Rachel Kelly began her career as a journalist and spent ten years on the Times. With a long-standing interest in mental health, Rachel now runs workshops on how to achieve good mental health and is an ambassador for SANE and a vice president of United Response. Rachel contributes regularly to newspapers including The Times and The Daily Telegraph on mental health and is an experienced public speaker due to deliver a Tedx talk in May 2016.
I would love to write that the stigma surrounding mental illness is dead and buried. But I’m afraid that’s not true. When I published a memoir entitled ‘Black Rainbow’ about my experience of debilitating depression in 2014, I found the opposite to be the case. People kept telling me how brave I was. Saying I was brave implied I had something to be ashamed of.
Two years later, while the stigma hasn’t gone away altogether, I do feel it has certainly diminished. There is more openess about mental illness. In February, David Cameron was the first serving Prime Minister to ever mention the topic in Downing Street. Mental health is now covered regularly in the mainstream press and the Sunday Times and The Times have been campaigning to improve the provision of NHS services for those who suffer.
I am hopeful that things will continue to keep changing, just as they did with cancer. We can all remember a time when cancer was a similarly taboo topic of conversation – ‘the C-word’ was spoken about in frightened, hushed tones. Because it’s crucial that we do learn to be open about mental illness. Hushing it up will not make it go away any more than hushing it up made cancer go away. More than that, I’ve found being open positively helps.
Through my workshops which I run for mental health charities including Sane and Depression Alliance, I have found that simply talking makes people feel better. Internalising our feelings exacerbates and magnifies them. We feel we are at fault, that we have brought mental illness upon ourselves. In short, we are ashamed.
But if we can open up and talk more easily about mental health and learn to share our experiences, then we can start to recognize that being unwell is not our fault. Mental illness is just that – an illness like any other. Talking can go a long way to mitigating the feelings of guilt that can preoccupy our minds. When we are unwell, something has, quite simply, just gone wrong with our brains – just as if something had gone wrong with our liver, or our knee.

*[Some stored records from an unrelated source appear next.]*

(* ===== verification/Benchmark.v ===== *)
(** * The benchmark

    Models benchmarks/bench.cpp: the evidence it builds, the plan it makes and the store it
    writes and reads back.  The times it prints are a parameter, a text for each of them. *)

From S2P Require Import Prelude Core Enums Double Model Scenario Feasibility Ranking Cost Enumerate Assembly.
From S2P Require Import PointToPoint Multicast Collective Planner Message Codec Protocol Store Persistence Suite Examples.

(** [e] of the first loop. *)
Definition benchEndpoint (i : Z) : Endpoint :=
  exampleEndpoint (i + 1) EndpointKind.GPU_DEVICE (i mod 4 + 1) [Transport.HOST_MEMORY; Transport.PCIE].

Definition benchLink (linkId src dst : Z) (t : Transport) (bandwidth latency : Z) : Link := {|
  Link.id := linkId; Link.generation := 1; Link.source := src; Link.destination := dst; Link.kind := Link_default.(Link.kind);
  Link.transport := t; Link.directed := true; Link.capacity := bandwidth; Link.effectiveBandwidth := bandwidth; Link.latency := latency;
  Link.health := {| Health.generation := Health_default.(Health.generation); Health.healthy := true; Health.message := "" |};
  Link.congestion := Link_default.(Link.congestion);
  Link.capacityEvidence := {| Capacity.generation := 1; Capacity.usable := bandwidth;
    Capacity.headroom := Capacity_default.(Capacity.headroom); Capacity.provenance := Provenance.REPORTED |};
  Link.topologyGeneration := 1; Link.capabilityGeneration := 1; Link.failureDomain := ""; Link.workerBoot := 0;
  Link.provenance := Provenance.MEASURED |}.

(** The ring takes the link identities [1..ringSize], the chords those up to [nLinks]. *)
Definition ringSize (nEndpoints nLinks : Z) : Z := Z.min nEndpoints nLinks.

Definition benchRing (nEndpoints nLinks : Z) : list Link :=
  (fun i => benchLink (i + 1) (i + 1) ((i + 1) mod nEndpoints + 1) Transport.HOST_MEMORY 1000000 100) <$> seqZ 0 (ringSize nEndpoints nLinks).

Definition benchChord (nEndpoints nLinks i : Z) : Link :=
  let a := wrap64 (i * 7) mod nEndpoints + 1 in
  let bb := wrap64 (i * 3) mod nEndpoints + 1 in
  let bb := if a =? bb then bb mod nEndpoints + 1 else bb in
  benchLink (ringSize nEndpoints nLinks + 1 + i) a bb Transport.PCIE 2000000 200.

Definition benchSnapshot (nEndpoints nLinks : Z) : EvidenceSnapshot := suiteSnapshot
  (benchEndpoint <$> seqZ 0 nEndpoints)
  (benchRing nEndpoints nLinks ++ (benchChord nEndpoints nLinks <$> seqZ 0 (nLinks - ringSize nEndpoints nLinks))) [].

Definition benchBounds : Bounds := suiteBounds 4 64 4.

(** [runScale]: the line it prints, [times] being the texts of its three durations. *)
Definition runScale (times : string * string * string) (nEndpoints nLinks : Z) : M string :=
  po ← planCommunication (exampleRequest 1 ∅) (benchSnapshot nEndpoints nLinks) ∅ benchBounds;
  let rec := match po.(PlanOutcome.plan) with
             | Some plan => if po.(PlanOutcome.success) then [{| StoreRecord.plan := plan; StoreRecord.state := PlanState.PLAN_READY |}] else []
             | None => [] end in
  let st := {| StoreState.epoch := 1; StoreState.plans := rec; StoreState.supersessions := []; StoreState.requests := [] |} in
  let ok := match parseStore (serializeStore st) with inl _ => false | inr _ => true end in
  let '(ingest, plan, persist) := times in
  mret ("scale: endpoints=" +:+ llu nEndpoints +:+ " links=" +:+ llu nLinks +:+ " ingest=" +:+ ingest +:+ "ms plan=" +:+ plan +:+
    "ms success=" +:+ flag po.(PlanOutcome.success) +:+ " candidates=" +:+ zu (length po.(PlanOutcome.candidates)) +:+
    " save/load=" +:+ persist +:+ "ms err=" +:+ flag ok).

(** [main] with the arguments after the program's name; [times] gives the texts for the
    call of [runScale] with so many endpoints. *)
Definition benchMain (args : list string) (times : Z -> string * string * string) : M (list string) :=
  first ← runScale (times 100) 100 1000;
  second ← runScale (times 1000) 1000 10000;
  let big := match args with arg :: _ => String.eqb arg "big" | [] => false end in
  rest ← (if big then third ← runScale (times 10000) 10000 100000; mret [third] else mret []);
  mret ("Communication Planner benchmark (Release)" :: first :: second :: rest).

(** Both scales plan a transfer, from ten candidates each, and the plan's store is read
    back without an error, which the program prints as [err=1]. *)
Theorem benchmark_succeeds args times :
  head args <> Some "big" ->
  let line n links := let '(ingest, plan, persist) := times n in
    "scale: endpoints=" +:+ llu n +:+ " links=" +:+ llu links +:+ " ingest=" +:+ ingest +:+ "ms plan=" +:+ plan +:+
    "ms success=1 candidates=10 save/load=" +:+ persist +:+ "ms err=1" in
  exists cs, benchMain args times initialCounters = (Ok ["Communication Planner benchmark (Release)"; line 100 1000; line 1000 10000], cs).
Proof.
  intros Ha. assert (Hb : match args with arg :: _ => String.eqb arg "big" | [] => false end = false).
  { destruct args as [|arg args]; [done|]. apply String.eqb_neq. intros ->. done. }
  unfold benchMain. rewrite Hb. destruct (times 100) as [[i1 p1] s1]; destruct (times 1000) as [[i2 p2] s2].
  eexists. vm_compute. reflexivity.
Qed.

Like any illness though, mental illness does happen in a context. We can affect that context. We can take back some control by talking about our mental illness, by getting outside of ourselves and giving voice to our own innermost feelings, and taking steps to improve our diet and to take more exercise, both of which hugely affect mood. How can we get better if we don’t openly acknowledge we have a problem in the first place?
My past experience of debilitating depression has taught me above all that I was not and am not alone. In the past I felt my depression was my guilty secret. It is my belief that vocalizing our experiences can begin to give voice and reason to this crippling illness. The most rewarding aspect of writing about my experience of mental illness has been the messages of support I received from people grateful to realize that their own experience was not peculiar to them. We are, after all, all human.